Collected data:
---*---

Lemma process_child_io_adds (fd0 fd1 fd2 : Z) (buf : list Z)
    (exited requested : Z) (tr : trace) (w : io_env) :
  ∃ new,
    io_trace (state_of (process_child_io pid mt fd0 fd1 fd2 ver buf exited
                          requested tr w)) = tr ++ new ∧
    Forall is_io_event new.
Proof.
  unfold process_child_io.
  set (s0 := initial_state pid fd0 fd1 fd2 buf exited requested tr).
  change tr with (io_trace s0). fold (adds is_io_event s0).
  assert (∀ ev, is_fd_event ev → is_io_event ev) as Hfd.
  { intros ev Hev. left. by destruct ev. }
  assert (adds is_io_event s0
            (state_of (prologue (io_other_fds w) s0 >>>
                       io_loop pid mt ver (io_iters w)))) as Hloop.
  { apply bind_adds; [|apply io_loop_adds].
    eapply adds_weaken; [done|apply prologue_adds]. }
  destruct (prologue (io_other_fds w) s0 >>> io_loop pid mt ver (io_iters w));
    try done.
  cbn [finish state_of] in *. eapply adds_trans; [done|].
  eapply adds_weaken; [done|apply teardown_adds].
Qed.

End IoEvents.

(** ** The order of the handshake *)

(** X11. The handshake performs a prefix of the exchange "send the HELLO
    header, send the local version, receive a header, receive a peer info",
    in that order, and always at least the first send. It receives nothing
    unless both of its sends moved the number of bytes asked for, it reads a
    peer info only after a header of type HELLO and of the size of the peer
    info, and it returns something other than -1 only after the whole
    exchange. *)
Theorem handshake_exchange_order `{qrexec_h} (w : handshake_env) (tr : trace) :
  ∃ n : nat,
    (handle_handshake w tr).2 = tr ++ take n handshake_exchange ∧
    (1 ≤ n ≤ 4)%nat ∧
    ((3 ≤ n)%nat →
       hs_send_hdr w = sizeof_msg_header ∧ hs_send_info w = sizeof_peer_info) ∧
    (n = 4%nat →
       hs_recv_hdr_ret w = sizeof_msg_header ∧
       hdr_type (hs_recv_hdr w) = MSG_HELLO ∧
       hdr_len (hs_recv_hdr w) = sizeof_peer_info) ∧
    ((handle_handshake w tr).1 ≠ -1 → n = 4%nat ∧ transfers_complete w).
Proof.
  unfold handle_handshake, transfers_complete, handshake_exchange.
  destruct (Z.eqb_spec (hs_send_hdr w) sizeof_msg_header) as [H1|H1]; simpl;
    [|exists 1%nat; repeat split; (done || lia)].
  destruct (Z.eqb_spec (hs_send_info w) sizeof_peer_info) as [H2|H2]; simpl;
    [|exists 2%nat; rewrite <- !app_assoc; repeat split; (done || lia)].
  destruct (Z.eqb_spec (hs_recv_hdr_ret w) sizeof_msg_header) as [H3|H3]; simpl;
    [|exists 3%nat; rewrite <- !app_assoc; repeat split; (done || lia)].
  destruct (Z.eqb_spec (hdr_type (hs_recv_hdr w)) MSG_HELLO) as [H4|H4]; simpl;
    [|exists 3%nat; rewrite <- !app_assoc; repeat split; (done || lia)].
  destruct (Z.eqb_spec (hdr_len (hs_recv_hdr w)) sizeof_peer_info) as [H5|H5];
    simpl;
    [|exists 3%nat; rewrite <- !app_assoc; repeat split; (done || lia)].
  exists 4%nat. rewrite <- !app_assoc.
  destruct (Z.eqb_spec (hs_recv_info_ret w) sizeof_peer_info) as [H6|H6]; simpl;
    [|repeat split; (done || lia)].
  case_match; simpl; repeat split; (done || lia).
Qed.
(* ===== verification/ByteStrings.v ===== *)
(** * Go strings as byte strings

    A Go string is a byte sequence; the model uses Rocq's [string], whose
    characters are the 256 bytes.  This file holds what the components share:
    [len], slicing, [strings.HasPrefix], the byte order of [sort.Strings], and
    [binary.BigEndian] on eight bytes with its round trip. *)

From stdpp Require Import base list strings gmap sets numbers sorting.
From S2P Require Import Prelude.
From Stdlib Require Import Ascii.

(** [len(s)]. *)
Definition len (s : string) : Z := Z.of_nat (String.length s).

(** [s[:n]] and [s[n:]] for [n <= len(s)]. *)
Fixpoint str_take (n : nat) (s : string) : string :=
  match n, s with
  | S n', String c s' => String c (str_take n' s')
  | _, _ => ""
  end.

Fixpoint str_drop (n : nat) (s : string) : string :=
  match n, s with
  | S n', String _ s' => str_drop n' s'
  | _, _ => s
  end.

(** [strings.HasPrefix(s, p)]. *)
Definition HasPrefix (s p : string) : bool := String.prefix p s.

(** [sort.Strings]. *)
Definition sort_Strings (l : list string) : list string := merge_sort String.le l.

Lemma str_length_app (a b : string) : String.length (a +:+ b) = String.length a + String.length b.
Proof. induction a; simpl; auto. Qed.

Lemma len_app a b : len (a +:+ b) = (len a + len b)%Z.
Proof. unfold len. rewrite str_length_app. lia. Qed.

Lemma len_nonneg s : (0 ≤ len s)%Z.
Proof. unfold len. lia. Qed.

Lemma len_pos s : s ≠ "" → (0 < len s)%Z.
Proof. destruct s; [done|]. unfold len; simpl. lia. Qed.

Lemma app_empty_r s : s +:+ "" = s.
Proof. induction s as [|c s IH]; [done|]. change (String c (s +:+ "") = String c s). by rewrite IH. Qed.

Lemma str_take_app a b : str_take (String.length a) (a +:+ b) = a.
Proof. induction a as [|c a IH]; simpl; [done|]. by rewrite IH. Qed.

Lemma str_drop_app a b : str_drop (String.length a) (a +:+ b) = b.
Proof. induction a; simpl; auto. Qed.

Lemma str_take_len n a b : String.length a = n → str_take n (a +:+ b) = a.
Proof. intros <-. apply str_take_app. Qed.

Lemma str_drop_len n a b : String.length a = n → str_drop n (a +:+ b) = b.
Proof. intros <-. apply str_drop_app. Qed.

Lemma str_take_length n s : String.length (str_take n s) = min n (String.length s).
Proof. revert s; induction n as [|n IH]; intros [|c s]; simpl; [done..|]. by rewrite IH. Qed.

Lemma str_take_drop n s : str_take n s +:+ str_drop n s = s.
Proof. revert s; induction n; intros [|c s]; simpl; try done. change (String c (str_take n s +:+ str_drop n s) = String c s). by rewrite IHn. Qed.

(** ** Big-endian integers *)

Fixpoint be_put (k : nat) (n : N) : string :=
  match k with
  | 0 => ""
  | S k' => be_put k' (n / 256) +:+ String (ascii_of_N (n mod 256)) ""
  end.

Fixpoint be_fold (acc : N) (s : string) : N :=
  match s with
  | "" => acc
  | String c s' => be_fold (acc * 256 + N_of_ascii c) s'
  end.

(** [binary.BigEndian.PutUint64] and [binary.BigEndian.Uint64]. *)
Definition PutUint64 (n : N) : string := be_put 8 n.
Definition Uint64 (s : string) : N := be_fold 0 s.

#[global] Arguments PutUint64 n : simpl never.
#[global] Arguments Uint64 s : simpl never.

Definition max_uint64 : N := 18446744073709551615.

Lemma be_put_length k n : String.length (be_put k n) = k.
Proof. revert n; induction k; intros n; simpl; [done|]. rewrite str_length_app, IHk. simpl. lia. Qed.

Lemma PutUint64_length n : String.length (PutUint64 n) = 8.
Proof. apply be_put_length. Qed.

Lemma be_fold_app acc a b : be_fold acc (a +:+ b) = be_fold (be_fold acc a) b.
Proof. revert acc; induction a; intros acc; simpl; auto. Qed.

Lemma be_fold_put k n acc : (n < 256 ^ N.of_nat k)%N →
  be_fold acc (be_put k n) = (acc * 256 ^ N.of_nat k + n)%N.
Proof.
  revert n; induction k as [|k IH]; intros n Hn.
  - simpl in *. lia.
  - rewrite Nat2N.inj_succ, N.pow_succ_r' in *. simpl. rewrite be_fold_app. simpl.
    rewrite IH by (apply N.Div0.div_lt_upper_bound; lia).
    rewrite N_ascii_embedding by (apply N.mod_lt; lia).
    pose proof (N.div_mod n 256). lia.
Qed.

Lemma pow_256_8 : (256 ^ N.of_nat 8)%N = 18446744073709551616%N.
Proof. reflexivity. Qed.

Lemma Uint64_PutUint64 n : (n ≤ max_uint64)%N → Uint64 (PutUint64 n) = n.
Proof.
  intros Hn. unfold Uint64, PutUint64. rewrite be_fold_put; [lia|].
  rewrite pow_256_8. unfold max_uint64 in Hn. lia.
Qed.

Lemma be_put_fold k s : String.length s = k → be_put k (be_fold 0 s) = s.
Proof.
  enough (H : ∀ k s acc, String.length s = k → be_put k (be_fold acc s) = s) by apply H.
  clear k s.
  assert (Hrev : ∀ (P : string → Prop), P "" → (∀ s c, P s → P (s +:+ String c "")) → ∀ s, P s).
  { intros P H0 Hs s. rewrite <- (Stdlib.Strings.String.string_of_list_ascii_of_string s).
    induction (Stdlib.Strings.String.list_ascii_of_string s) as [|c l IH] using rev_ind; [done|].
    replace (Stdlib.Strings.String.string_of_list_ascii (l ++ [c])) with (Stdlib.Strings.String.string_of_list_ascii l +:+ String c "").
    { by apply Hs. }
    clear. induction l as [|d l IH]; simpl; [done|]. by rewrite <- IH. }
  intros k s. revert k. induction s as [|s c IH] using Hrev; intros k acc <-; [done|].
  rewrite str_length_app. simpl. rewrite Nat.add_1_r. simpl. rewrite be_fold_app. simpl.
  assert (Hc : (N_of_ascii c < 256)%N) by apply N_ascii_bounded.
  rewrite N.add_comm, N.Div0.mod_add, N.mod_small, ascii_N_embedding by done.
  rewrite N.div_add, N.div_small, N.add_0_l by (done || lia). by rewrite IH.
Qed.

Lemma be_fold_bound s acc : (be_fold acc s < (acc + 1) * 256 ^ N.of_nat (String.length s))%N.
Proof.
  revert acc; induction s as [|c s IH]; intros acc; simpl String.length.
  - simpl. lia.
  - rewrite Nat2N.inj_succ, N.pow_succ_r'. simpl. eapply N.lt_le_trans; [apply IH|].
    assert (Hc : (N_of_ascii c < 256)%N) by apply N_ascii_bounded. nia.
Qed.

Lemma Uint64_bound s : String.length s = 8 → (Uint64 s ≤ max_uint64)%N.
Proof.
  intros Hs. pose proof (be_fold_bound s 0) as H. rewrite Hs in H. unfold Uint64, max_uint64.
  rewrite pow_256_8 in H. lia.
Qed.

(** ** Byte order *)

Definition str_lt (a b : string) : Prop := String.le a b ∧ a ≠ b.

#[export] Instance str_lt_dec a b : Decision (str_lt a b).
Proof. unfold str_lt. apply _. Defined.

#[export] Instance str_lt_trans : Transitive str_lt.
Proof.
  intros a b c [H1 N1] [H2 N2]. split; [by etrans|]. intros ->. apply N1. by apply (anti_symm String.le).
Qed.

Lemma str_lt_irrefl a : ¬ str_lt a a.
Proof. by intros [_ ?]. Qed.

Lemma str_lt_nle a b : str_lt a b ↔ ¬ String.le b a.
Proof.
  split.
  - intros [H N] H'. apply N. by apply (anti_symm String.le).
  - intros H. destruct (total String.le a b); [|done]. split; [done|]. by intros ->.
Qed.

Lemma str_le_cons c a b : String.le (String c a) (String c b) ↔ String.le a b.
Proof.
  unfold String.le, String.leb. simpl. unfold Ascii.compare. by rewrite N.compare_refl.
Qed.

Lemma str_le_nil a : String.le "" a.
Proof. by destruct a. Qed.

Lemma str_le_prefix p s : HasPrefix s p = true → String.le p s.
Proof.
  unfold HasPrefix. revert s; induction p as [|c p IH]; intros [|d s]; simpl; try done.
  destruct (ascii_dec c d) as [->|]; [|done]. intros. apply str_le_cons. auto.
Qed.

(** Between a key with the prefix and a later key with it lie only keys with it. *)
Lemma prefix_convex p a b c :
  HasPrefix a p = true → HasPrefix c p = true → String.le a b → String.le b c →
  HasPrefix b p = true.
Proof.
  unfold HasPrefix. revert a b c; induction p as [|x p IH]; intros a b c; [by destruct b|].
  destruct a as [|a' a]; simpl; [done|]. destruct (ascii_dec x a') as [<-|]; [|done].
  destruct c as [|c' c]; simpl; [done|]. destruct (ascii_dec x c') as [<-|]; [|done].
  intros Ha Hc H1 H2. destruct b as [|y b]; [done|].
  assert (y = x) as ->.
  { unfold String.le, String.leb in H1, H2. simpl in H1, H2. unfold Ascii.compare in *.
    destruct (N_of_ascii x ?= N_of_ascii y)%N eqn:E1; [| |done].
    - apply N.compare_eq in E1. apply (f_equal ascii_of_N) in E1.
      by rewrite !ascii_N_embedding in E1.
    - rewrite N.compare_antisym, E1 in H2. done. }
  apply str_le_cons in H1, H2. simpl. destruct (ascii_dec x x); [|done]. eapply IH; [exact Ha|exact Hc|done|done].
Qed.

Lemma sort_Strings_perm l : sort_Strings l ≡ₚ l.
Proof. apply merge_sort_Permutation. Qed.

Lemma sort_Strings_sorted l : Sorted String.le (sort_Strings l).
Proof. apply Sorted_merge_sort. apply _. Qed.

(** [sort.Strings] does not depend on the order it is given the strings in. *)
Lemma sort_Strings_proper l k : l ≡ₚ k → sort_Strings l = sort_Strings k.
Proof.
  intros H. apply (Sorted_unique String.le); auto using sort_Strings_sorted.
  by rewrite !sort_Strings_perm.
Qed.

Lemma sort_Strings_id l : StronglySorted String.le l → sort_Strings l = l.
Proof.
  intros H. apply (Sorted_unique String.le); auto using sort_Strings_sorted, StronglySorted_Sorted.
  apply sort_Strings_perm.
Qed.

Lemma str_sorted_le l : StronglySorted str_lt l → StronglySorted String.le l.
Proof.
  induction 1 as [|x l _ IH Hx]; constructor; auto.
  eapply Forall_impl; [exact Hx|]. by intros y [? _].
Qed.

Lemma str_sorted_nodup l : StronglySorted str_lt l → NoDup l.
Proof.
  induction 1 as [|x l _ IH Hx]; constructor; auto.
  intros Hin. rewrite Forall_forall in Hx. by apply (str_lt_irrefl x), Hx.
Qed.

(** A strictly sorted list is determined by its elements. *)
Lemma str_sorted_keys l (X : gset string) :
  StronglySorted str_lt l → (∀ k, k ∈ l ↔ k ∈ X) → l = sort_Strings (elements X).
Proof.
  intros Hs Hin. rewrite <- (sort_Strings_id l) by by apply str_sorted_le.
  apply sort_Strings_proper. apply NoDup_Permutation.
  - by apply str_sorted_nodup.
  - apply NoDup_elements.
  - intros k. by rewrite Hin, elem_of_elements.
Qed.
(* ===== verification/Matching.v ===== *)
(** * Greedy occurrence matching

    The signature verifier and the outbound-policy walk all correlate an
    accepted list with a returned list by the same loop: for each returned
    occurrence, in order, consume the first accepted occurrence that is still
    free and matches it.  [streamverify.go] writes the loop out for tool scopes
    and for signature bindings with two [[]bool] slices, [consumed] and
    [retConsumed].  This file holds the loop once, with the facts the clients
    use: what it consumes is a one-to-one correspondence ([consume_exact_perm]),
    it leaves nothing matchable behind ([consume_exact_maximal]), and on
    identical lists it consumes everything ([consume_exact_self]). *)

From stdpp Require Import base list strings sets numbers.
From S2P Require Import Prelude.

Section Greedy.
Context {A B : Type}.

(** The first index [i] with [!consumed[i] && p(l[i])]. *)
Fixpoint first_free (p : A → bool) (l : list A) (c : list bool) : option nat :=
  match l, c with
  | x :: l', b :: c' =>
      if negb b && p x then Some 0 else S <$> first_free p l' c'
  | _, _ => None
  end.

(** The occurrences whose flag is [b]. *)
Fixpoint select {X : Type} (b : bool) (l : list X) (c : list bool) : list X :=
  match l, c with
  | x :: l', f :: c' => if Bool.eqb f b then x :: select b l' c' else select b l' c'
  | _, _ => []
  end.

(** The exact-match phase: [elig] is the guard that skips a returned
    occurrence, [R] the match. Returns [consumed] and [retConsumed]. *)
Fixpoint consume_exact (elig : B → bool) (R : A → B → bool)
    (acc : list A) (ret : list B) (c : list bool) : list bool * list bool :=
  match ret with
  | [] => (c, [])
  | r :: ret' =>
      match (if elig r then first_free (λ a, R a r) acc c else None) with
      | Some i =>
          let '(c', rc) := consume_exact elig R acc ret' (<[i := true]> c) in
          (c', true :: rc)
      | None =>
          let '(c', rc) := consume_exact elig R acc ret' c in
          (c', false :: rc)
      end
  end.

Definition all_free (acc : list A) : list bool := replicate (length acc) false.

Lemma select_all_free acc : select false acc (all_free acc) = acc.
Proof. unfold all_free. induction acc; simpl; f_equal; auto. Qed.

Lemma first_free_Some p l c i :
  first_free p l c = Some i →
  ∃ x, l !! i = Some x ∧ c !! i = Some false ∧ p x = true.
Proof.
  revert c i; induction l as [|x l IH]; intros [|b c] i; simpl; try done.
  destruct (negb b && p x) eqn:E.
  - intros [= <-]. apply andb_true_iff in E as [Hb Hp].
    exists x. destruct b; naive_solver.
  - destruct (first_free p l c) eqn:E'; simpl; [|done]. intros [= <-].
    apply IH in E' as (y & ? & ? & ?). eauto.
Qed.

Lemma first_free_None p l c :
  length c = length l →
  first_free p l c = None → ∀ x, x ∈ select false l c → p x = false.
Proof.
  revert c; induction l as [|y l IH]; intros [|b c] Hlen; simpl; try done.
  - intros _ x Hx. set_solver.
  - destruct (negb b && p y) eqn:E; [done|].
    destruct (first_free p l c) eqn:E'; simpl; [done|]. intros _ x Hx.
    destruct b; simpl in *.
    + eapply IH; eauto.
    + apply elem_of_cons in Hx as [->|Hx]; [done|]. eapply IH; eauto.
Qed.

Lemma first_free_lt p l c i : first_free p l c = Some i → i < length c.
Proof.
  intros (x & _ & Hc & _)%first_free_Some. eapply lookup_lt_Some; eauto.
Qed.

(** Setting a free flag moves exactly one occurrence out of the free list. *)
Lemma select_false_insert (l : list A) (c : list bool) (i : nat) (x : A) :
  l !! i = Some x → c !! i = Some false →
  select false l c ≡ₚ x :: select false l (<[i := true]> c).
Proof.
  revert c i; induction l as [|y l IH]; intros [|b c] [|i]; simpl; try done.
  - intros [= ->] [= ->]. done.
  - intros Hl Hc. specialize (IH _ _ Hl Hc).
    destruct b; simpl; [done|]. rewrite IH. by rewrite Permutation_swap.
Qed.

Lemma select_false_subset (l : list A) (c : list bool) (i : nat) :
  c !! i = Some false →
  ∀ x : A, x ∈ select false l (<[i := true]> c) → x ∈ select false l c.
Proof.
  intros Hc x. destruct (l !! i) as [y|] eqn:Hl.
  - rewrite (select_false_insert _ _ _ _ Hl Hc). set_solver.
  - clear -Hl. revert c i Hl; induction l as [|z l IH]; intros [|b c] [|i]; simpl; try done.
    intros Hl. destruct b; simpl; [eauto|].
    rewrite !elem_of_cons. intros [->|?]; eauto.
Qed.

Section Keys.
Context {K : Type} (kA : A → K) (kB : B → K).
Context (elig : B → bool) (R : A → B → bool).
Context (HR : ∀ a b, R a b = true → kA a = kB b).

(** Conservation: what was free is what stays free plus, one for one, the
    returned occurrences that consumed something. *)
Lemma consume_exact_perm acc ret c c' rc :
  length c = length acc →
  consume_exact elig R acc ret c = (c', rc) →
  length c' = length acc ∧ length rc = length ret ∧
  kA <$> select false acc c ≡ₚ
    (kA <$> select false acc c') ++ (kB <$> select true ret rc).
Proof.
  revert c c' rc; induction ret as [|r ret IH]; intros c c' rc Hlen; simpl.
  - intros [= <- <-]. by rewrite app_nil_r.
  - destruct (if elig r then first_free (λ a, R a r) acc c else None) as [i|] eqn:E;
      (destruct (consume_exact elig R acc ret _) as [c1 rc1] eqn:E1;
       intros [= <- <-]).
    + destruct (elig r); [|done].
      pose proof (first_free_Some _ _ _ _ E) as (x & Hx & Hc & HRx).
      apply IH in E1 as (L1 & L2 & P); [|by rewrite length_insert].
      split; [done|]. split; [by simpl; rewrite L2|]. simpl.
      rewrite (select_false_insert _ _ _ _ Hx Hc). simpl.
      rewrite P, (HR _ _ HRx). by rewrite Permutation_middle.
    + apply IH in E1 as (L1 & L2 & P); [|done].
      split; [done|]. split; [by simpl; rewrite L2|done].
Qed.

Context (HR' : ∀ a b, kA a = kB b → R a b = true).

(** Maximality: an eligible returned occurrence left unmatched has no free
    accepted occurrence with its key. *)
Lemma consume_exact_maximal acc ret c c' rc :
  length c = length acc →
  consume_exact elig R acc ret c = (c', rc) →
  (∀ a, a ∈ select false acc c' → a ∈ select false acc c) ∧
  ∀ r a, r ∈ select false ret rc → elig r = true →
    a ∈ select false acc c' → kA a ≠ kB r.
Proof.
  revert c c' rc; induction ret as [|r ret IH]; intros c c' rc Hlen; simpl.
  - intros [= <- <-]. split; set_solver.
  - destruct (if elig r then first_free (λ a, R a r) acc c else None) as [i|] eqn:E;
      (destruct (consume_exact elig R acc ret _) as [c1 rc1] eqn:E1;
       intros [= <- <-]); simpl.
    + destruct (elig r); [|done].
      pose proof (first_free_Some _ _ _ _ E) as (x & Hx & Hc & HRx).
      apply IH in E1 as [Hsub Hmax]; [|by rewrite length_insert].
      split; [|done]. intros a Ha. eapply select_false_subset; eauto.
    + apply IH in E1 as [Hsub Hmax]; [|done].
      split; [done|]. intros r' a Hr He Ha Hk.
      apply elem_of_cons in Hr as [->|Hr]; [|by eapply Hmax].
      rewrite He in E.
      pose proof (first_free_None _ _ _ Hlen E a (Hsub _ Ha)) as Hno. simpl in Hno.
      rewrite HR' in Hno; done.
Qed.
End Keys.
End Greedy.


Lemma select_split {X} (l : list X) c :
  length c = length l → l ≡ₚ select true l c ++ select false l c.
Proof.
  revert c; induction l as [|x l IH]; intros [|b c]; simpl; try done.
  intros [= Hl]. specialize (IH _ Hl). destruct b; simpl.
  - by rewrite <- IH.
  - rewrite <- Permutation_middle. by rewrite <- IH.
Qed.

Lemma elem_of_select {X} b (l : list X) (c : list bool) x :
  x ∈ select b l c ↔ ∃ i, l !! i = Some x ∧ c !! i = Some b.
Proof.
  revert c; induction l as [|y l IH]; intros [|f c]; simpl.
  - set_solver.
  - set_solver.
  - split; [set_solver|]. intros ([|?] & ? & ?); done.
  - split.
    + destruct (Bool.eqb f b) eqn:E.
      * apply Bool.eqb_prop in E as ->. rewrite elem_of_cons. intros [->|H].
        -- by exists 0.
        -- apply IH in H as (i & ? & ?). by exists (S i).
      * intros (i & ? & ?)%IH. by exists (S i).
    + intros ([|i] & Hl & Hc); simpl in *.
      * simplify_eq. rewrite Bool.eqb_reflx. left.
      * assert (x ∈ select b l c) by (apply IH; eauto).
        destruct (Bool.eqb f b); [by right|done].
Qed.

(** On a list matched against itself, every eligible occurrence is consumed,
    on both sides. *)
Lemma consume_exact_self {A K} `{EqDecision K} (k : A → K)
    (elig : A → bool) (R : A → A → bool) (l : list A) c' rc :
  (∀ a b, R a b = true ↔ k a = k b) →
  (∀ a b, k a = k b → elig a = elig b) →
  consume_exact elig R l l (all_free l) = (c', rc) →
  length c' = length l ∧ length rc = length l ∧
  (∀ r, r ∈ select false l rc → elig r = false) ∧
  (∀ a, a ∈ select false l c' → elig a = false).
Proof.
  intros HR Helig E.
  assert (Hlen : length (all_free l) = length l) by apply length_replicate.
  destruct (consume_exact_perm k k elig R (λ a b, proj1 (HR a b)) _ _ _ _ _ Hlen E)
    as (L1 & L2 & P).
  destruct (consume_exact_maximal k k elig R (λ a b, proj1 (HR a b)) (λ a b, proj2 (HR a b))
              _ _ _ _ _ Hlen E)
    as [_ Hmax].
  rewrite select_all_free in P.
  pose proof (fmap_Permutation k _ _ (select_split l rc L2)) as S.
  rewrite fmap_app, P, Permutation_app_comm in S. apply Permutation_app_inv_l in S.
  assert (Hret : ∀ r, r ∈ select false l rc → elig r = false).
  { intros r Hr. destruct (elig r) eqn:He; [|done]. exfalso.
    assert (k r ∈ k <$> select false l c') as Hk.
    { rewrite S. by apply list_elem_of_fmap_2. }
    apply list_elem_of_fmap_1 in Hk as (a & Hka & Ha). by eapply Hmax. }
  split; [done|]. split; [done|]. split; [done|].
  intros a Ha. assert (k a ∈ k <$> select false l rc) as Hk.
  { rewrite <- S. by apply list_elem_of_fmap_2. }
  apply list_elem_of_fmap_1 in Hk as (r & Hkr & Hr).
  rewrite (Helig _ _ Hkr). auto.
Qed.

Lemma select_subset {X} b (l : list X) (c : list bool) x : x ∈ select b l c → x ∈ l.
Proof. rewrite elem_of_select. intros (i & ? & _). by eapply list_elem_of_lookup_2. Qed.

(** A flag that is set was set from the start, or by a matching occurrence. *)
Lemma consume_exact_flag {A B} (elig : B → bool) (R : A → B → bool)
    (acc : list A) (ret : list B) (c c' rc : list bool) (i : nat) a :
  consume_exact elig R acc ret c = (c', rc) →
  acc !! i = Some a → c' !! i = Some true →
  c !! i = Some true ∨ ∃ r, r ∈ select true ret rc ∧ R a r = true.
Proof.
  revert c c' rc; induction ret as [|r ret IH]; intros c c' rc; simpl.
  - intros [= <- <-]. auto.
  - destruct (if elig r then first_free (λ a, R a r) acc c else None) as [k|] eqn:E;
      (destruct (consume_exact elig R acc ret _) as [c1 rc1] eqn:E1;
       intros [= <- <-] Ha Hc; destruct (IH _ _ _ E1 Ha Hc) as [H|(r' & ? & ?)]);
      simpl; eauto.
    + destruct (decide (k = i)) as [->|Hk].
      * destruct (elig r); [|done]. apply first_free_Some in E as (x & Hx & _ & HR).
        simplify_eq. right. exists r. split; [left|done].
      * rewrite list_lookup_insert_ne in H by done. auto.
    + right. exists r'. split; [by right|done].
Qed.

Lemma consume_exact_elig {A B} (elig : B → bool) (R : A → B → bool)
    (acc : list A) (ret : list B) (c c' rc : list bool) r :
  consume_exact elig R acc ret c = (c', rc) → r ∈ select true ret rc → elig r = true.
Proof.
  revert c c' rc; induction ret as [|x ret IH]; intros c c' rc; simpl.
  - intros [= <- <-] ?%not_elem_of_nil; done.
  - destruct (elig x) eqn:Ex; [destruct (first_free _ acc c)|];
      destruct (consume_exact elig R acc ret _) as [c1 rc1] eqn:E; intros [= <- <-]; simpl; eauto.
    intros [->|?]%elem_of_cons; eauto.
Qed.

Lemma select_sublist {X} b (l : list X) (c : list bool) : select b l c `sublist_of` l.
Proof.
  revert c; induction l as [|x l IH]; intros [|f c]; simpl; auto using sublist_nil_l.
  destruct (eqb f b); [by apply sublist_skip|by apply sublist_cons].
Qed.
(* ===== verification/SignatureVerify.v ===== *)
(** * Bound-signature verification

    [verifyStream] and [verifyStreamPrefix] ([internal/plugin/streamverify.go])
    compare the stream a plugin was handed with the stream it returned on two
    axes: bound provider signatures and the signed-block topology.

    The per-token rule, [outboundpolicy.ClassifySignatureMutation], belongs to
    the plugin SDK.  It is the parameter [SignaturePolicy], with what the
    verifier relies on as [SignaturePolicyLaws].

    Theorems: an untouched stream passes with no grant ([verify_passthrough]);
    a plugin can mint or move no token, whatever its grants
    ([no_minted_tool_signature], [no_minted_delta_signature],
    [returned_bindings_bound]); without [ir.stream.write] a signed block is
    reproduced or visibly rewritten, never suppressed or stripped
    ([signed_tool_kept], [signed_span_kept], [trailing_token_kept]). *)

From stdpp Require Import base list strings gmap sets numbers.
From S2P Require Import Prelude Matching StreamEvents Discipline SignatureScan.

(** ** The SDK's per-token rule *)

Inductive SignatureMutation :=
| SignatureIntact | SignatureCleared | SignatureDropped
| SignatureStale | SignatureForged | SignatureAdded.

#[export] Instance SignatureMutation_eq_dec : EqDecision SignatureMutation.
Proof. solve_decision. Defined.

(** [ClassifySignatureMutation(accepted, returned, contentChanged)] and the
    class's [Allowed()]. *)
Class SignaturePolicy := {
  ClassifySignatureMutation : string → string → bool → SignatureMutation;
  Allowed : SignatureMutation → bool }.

---*---

TASK INSTRUCTIONS: Please state how many lines in the entries above include the string "Arguments", and write only that number.

TASK RESPONSE: 2